Supplied information Block Start
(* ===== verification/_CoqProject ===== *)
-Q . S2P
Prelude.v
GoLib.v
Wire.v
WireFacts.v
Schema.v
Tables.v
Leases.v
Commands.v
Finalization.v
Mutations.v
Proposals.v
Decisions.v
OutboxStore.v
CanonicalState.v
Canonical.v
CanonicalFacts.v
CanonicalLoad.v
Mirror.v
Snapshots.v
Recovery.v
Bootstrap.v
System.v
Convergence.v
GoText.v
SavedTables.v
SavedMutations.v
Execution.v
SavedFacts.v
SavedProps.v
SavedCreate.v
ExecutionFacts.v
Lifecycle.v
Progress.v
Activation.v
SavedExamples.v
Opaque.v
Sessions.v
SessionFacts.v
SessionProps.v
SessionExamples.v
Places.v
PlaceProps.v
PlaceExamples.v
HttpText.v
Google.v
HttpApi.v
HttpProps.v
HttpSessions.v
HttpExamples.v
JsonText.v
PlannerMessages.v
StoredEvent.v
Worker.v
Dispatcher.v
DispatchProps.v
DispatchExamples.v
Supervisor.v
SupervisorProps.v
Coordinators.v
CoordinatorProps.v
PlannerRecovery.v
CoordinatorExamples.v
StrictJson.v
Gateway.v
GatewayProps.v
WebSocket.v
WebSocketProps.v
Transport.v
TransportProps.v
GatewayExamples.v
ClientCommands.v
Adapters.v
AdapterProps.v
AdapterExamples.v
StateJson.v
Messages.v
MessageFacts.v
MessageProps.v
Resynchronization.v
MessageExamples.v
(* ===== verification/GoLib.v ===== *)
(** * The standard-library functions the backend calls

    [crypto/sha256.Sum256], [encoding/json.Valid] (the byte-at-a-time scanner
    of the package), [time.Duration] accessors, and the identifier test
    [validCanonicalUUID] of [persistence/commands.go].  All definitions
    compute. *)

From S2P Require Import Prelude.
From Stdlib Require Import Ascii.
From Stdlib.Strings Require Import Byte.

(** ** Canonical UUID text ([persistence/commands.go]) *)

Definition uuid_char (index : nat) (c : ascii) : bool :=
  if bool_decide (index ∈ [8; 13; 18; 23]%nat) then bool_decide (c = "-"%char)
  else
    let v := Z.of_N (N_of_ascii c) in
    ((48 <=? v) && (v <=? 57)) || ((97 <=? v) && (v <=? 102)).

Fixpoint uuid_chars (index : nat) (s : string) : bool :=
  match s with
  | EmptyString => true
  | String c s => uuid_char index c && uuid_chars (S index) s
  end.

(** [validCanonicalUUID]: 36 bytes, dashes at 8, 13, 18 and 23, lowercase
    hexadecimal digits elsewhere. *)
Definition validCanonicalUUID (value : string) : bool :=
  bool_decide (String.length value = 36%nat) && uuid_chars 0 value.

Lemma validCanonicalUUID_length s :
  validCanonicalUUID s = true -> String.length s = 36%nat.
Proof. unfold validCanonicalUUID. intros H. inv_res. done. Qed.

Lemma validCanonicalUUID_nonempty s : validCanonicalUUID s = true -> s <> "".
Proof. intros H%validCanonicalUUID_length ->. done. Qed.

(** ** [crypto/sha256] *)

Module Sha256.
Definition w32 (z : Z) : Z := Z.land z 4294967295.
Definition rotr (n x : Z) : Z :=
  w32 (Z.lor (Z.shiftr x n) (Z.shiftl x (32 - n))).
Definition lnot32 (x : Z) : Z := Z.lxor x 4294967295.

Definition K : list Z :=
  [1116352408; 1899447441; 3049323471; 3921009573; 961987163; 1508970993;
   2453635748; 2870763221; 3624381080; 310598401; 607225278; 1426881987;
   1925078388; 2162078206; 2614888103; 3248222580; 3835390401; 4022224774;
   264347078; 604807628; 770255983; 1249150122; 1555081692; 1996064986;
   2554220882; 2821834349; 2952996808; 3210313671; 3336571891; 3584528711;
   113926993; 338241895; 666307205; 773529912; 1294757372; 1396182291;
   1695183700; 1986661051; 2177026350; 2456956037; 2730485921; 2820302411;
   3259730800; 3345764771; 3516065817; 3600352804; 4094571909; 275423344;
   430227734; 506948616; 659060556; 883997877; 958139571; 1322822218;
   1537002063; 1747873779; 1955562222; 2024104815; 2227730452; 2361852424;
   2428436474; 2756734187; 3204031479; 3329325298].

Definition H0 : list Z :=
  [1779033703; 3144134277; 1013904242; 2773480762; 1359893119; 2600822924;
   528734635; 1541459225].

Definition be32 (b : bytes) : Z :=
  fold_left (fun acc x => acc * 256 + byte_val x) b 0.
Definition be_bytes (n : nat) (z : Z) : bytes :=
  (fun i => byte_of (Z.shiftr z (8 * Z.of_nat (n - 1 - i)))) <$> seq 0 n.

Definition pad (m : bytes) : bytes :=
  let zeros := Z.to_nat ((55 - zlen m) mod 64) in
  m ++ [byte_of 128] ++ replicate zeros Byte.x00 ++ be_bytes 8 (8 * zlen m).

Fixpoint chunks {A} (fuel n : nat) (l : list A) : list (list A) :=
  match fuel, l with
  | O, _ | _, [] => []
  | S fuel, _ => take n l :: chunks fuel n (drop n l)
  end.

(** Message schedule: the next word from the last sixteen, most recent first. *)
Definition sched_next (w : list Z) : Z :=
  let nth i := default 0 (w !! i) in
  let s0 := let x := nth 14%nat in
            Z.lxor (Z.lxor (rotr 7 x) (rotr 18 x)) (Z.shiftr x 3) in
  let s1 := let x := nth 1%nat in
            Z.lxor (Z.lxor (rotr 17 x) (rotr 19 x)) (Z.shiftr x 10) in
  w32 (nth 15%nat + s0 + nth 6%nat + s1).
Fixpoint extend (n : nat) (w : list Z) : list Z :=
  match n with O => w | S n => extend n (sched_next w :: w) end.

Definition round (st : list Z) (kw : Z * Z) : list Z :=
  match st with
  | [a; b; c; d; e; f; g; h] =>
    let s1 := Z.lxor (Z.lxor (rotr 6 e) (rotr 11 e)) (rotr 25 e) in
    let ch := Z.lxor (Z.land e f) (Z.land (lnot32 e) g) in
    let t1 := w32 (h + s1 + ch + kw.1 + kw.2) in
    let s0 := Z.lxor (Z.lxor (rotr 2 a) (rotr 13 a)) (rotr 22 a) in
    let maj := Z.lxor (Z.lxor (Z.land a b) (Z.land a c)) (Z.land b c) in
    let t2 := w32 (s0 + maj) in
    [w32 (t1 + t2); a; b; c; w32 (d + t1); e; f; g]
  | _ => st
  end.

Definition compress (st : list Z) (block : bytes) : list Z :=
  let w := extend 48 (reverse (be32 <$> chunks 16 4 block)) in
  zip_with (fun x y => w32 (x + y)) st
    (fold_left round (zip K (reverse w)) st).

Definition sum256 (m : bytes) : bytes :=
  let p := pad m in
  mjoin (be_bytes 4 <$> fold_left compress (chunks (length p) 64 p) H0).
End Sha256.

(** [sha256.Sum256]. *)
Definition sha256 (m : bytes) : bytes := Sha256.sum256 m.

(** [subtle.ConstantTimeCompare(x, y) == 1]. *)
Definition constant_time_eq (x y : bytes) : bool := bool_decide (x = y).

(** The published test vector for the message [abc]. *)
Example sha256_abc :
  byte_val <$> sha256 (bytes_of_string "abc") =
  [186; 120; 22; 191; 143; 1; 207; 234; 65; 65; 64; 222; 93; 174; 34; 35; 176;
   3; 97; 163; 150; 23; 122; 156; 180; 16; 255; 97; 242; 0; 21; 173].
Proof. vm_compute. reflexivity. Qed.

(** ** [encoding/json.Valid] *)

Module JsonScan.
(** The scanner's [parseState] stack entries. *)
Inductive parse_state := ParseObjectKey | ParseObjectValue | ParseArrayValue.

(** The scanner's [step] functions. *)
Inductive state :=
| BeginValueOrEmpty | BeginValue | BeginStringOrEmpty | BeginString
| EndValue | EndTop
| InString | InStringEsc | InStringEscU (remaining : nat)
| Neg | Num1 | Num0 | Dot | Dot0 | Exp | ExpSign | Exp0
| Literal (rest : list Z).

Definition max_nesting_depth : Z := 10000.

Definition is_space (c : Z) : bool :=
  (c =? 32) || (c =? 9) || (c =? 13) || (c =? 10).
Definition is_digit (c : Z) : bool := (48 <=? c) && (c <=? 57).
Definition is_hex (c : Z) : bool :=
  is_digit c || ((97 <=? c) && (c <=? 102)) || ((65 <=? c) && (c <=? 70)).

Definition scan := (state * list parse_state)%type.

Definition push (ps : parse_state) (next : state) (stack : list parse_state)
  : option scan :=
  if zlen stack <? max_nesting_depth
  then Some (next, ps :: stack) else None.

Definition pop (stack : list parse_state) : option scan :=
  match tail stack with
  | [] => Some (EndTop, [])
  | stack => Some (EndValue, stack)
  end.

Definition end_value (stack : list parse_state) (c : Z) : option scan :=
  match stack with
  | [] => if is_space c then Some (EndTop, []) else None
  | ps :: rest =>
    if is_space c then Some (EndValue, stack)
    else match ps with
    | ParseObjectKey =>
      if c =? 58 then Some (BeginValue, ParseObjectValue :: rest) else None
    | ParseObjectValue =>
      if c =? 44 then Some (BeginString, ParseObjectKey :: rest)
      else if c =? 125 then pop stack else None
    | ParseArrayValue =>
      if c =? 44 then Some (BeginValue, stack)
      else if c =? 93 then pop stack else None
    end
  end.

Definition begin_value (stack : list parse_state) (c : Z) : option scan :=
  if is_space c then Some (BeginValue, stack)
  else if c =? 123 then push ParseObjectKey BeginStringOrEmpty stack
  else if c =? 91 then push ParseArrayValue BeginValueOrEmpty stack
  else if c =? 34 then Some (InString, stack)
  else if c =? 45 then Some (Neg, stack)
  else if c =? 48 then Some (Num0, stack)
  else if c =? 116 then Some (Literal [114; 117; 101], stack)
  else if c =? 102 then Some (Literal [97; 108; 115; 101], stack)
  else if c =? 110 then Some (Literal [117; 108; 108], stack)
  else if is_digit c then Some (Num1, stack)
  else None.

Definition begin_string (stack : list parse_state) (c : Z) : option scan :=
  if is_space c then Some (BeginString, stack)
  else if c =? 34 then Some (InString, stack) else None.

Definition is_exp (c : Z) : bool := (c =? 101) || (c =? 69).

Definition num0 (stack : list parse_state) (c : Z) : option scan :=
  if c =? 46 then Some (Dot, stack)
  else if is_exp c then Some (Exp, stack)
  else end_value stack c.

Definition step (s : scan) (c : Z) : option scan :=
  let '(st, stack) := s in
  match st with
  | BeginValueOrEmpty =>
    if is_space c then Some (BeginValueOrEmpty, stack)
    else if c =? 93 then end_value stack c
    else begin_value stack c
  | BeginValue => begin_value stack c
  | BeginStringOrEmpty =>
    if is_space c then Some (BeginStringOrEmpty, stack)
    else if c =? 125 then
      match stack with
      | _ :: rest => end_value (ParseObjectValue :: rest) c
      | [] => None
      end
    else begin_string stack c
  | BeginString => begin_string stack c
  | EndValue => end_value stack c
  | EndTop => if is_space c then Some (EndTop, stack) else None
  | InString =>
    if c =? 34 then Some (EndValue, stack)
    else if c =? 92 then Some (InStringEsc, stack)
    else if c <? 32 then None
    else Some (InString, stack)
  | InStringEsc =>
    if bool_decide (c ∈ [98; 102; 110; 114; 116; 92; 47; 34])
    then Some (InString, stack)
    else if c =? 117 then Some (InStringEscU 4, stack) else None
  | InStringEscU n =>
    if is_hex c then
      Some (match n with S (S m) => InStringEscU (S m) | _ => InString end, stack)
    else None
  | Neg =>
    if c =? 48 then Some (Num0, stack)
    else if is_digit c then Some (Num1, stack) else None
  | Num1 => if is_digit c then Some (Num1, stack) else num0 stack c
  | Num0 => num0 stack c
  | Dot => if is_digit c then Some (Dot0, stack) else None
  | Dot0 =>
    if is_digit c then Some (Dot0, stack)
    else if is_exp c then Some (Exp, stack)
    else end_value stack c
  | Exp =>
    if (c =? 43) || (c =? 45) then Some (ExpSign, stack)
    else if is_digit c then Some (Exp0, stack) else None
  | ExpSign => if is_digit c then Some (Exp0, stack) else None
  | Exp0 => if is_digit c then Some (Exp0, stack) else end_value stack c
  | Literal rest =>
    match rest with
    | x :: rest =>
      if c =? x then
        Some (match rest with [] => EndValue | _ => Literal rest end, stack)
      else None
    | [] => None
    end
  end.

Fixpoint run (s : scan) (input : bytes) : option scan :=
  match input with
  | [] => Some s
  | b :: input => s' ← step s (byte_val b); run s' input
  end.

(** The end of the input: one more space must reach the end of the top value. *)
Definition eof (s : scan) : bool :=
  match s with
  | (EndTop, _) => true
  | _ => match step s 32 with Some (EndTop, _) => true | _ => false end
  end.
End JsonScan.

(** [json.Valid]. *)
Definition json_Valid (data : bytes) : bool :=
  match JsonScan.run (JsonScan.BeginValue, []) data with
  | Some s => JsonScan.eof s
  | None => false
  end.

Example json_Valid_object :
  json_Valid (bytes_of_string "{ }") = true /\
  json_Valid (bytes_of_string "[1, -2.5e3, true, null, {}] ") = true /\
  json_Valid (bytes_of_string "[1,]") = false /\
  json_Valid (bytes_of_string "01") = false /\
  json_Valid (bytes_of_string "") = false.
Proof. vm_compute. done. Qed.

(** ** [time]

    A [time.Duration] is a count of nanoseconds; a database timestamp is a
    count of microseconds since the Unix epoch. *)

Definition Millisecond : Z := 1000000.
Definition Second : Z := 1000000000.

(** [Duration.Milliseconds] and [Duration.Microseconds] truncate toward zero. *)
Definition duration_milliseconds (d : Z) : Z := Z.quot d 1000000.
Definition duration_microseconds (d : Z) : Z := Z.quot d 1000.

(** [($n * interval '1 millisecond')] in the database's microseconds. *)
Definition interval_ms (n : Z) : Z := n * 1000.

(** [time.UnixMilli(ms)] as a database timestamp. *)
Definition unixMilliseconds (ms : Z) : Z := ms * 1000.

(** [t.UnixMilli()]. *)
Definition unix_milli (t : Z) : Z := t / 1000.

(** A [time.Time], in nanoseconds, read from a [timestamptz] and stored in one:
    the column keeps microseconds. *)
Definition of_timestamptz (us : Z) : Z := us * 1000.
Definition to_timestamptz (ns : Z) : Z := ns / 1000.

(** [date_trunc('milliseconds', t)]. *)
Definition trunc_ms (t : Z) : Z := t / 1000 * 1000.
Supplied information Block End
• **Task instructions**: Write out exactly the lines above from the line with "Definition push (ps" through the line with "match tail stack with", both of them included, and leave out all other lines.

• **Output for this task**:
Definition push (ps : parse_state) (next : state) (stack : list parse_state)
  : option scan :=
  if zlen stack <? max_nesting_depth
  then Some (next, ps :: stack) else None.

Definition pop (stack : list parse_state) : option scan :=
  match tail stack with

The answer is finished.